#### Goal of the exercise
Locate each line below that includes "Sample" and reproduce it.

[Stored dataset items]
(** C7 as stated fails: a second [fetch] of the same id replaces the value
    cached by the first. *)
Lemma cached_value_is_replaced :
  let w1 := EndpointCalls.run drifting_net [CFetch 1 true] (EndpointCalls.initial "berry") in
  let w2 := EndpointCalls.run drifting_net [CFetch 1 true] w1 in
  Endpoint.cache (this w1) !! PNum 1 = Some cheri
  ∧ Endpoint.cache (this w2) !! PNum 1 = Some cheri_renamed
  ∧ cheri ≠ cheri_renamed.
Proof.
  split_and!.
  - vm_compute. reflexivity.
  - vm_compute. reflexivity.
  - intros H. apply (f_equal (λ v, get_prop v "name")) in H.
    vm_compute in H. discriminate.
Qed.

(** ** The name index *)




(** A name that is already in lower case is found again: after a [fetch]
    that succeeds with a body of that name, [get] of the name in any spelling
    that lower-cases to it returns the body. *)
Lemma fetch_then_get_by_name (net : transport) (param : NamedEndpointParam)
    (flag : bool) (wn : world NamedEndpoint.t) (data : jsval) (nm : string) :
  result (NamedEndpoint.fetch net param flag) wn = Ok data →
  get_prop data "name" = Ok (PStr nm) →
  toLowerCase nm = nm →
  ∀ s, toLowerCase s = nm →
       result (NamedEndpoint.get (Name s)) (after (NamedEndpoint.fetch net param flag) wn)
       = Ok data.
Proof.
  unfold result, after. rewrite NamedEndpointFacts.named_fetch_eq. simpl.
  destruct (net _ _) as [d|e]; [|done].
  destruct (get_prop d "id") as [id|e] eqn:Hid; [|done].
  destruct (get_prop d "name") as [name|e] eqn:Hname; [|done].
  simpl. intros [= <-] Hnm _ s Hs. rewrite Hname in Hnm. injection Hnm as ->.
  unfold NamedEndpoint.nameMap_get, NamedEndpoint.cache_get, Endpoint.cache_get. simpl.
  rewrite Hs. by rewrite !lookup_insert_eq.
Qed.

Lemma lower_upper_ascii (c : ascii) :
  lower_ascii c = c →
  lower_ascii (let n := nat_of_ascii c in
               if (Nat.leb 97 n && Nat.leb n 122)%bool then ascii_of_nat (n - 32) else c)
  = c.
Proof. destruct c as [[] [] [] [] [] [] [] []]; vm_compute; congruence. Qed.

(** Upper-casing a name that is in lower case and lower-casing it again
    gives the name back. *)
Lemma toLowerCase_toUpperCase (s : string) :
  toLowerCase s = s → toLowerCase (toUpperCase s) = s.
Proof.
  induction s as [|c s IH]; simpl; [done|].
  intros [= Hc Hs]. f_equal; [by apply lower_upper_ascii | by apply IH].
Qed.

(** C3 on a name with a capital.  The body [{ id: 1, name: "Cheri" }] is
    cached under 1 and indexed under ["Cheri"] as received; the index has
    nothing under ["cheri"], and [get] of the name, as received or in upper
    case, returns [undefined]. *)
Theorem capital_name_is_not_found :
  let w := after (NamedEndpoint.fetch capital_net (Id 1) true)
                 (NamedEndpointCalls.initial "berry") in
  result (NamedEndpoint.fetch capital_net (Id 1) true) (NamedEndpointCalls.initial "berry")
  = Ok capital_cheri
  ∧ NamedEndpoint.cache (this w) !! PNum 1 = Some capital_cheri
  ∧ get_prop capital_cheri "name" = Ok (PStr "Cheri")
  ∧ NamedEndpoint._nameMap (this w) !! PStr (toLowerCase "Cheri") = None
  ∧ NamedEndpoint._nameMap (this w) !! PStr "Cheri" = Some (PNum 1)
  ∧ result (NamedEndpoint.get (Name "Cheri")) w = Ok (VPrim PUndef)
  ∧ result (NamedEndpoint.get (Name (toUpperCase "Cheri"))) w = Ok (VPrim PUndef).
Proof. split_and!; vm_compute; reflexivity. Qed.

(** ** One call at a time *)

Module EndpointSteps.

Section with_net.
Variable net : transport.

* * *

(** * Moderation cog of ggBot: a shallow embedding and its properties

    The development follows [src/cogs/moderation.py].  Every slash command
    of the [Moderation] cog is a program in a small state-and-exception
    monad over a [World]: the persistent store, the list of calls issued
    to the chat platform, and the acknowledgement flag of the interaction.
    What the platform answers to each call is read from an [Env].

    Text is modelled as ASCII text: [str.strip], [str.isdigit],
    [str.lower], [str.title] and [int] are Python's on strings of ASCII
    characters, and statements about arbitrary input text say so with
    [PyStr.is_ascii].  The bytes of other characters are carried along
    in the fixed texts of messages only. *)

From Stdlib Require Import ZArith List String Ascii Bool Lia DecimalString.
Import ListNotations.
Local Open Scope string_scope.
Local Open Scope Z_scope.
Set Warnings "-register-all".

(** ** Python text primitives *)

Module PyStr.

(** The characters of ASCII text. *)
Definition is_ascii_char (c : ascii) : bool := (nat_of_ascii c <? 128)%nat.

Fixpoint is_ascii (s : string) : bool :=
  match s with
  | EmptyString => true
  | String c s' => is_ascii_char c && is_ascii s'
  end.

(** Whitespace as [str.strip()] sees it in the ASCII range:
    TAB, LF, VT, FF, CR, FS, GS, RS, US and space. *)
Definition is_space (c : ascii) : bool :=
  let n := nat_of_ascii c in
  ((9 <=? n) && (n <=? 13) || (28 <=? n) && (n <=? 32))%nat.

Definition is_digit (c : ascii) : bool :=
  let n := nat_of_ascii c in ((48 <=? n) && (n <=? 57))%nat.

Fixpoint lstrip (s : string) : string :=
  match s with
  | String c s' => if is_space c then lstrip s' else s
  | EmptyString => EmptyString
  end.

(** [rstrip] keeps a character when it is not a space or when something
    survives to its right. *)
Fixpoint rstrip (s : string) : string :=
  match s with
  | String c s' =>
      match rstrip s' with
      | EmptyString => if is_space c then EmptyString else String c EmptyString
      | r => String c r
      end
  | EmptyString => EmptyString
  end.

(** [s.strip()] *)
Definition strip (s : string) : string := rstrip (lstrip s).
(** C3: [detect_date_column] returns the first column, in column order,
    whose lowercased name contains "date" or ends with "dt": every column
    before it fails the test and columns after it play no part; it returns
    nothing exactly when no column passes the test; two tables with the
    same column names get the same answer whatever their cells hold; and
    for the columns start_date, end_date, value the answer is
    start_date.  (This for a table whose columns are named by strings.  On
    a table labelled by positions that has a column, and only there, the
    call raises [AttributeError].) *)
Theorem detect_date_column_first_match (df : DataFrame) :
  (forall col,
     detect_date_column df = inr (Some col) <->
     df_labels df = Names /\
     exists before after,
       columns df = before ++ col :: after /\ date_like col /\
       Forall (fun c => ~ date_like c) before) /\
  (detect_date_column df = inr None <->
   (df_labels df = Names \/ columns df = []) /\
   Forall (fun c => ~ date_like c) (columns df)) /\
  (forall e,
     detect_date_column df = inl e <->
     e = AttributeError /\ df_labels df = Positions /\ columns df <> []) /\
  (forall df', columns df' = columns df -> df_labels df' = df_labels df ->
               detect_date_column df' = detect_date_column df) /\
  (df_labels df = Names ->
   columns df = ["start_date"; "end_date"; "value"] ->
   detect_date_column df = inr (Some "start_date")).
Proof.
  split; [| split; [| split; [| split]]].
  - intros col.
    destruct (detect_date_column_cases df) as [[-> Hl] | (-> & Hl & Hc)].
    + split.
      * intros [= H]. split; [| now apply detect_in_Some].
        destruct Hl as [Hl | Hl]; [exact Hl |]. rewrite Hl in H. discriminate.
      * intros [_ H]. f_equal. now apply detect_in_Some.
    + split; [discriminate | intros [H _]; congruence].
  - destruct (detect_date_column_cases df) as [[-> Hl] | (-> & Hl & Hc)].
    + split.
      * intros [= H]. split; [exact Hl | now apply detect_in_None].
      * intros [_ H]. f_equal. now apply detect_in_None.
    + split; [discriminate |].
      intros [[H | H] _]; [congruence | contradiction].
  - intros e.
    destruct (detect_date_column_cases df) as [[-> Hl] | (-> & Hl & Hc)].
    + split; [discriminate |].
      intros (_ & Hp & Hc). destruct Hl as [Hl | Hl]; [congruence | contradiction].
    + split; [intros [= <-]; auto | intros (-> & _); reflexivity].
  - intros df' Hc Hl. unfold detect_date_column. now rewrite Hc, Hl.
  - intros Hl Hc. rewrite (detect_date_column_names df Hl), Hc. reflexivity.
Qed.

==

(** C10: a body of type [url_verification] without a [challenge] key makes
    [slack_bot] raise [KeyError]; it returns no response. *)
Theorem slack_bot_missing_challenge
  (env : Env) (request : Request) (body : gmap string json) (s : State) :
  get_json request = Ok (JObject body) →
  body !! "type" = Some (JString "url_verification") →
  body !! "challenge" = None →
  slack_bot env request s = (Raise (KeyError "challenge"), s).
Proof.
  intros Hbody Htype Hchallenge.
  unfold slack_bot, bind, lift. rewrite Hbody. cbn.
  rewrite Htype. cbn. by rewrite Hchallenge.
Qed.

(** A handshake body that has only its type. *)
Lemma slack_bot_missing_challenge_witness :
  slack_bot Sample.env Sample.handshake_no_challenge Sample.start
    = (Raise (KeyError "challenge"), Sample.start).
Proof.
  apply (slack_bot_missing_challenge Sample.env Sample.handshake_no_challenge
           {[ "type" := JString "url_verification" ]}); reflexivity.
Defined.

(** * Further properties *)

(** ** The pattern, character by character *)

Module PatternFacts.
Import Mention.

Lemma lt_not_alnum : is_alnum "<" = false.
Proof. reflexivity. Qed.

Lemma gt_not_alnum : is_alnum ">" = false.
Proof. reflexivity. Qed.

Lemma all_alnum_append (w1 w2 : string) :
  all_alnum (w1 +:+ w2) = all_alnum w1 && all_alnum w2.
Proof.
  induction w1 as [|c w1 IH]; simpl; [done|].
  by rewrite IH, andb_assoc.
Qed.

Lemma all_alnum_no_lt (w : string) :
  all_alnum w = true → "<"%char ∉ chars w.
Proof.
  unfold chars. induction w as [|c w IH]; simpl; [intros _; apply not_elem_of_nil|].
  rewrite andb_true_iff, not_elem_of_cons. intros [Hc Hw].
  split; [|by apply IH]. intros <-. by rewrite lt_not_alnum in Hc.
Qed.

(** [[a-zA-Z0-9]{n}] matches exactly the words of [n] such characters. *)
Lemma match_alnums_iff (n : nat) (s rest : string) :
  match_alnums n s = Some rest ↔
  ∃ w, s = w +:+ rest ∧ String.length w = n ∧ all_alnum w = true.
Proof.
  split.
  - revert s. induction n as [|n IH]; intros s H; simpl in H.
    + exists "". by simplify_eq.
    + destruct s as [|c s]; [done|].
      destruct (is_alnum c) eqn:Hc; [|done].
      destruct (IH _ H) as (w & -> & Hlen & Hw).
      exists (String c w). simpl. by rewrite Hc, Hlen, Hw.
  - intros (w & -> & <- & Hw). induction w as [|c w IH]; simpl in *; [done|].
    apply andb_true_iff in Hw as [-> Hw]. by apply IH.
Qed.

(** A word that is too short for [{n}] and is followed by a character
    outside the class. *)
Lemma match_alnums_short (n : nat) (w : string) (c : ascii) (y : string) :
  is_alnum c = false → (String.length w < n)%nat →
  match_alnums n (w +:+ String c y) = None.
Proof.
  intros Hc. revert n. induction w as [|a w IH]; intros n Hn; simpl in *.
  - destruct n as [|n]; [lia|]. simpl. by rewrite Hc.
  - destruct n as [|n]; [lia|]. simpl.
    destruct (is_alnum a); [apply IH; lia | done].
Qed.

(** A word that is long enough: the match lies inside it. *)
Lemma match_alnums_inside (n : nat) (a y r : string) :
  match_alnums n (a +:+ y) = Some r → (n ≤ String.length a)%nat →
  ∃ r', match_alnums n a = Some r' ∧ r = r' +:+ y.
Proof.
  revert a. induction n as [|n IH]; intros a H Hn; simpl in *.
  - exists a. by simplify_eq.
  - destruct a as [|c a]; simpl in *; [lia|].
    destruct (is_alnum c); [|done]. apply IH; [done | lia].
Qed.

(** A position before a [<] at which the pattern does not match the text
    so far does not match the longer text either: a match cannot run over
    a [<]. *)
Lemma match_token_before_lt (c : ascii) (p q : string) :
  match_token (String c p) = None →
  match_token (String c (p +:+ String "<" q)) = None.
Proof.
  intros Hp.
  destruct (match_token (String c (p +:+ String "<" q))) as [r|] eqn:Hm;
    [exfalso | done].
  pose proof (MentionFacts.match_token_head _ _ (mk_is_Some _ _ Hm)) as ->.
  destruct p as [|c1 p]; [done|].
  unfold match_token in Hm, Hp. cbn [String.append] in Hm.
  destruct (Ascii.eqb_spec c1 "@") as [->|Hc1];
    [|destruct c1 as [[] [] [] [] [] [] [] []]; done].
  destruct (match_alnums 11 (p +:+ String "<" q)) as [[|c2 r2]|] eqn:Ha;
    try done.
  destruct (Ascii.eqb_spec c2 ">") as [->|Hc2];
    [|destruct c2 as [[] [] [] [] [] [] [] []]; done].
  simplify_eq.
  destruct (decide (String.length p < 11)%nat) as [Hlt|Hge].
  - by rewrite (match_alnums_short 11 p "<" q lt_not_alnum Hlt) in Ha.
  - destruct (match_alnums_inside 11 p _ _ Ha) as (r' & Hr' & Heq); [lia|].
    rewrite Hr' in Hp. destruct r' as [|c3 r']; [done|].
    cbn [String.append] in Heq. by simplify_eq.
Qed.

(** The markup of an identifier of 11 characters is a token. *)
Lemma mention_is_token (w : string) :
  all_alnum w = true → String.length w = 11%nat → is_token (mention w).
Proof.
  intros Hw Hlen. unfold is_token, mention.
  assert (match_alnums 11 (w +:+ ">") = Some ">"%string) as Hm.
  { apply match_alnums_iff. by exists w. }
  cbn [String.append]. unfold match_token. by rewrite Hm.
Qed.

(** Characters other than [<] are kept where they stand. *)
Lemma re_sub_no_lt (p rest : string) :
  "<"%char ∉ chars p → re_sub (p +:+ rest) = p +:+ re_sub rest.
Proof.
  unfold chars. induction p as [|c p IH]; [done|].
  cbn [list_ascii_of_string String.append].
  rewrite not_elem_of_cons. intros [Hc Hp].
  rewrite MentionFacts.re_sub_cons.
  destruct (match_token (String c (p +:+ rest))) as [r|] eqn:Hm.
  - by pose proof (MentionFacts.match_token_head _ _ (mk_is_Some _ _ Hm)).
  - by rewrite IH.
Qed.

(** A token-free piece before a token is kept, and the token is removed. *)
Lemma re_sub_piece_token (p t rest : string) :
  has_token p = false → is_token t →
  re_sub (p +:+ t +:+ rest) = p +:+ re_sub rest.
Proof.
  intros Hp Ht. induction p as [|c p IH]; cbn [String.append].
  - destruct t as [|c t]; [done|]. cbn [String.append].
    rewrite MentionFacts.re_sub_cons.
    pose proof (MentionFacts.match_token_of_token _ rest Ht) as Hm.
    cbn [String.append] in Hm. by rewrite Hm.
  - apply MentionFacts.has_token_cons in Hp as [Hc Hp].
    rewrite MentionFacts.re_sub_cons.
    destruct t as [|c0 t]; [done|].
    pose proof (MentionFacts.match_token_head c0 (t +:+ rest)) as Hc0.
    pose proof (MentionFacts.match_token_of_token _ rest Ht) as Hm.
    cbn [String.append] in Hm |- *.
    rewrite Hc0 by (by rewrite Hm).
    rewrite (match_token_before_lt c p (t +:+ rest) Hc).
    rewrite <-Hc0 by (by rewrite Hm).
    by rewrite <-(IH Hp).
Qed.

#### Expected answer
  slack_bot Sample.env Sample.handshake_no_challenge Sample.start
    = (Raise (KeyError "challenge"), Sample.start).
  apply (slack_bot_missing_challenge Sample.env Sample.handshake_no_challenge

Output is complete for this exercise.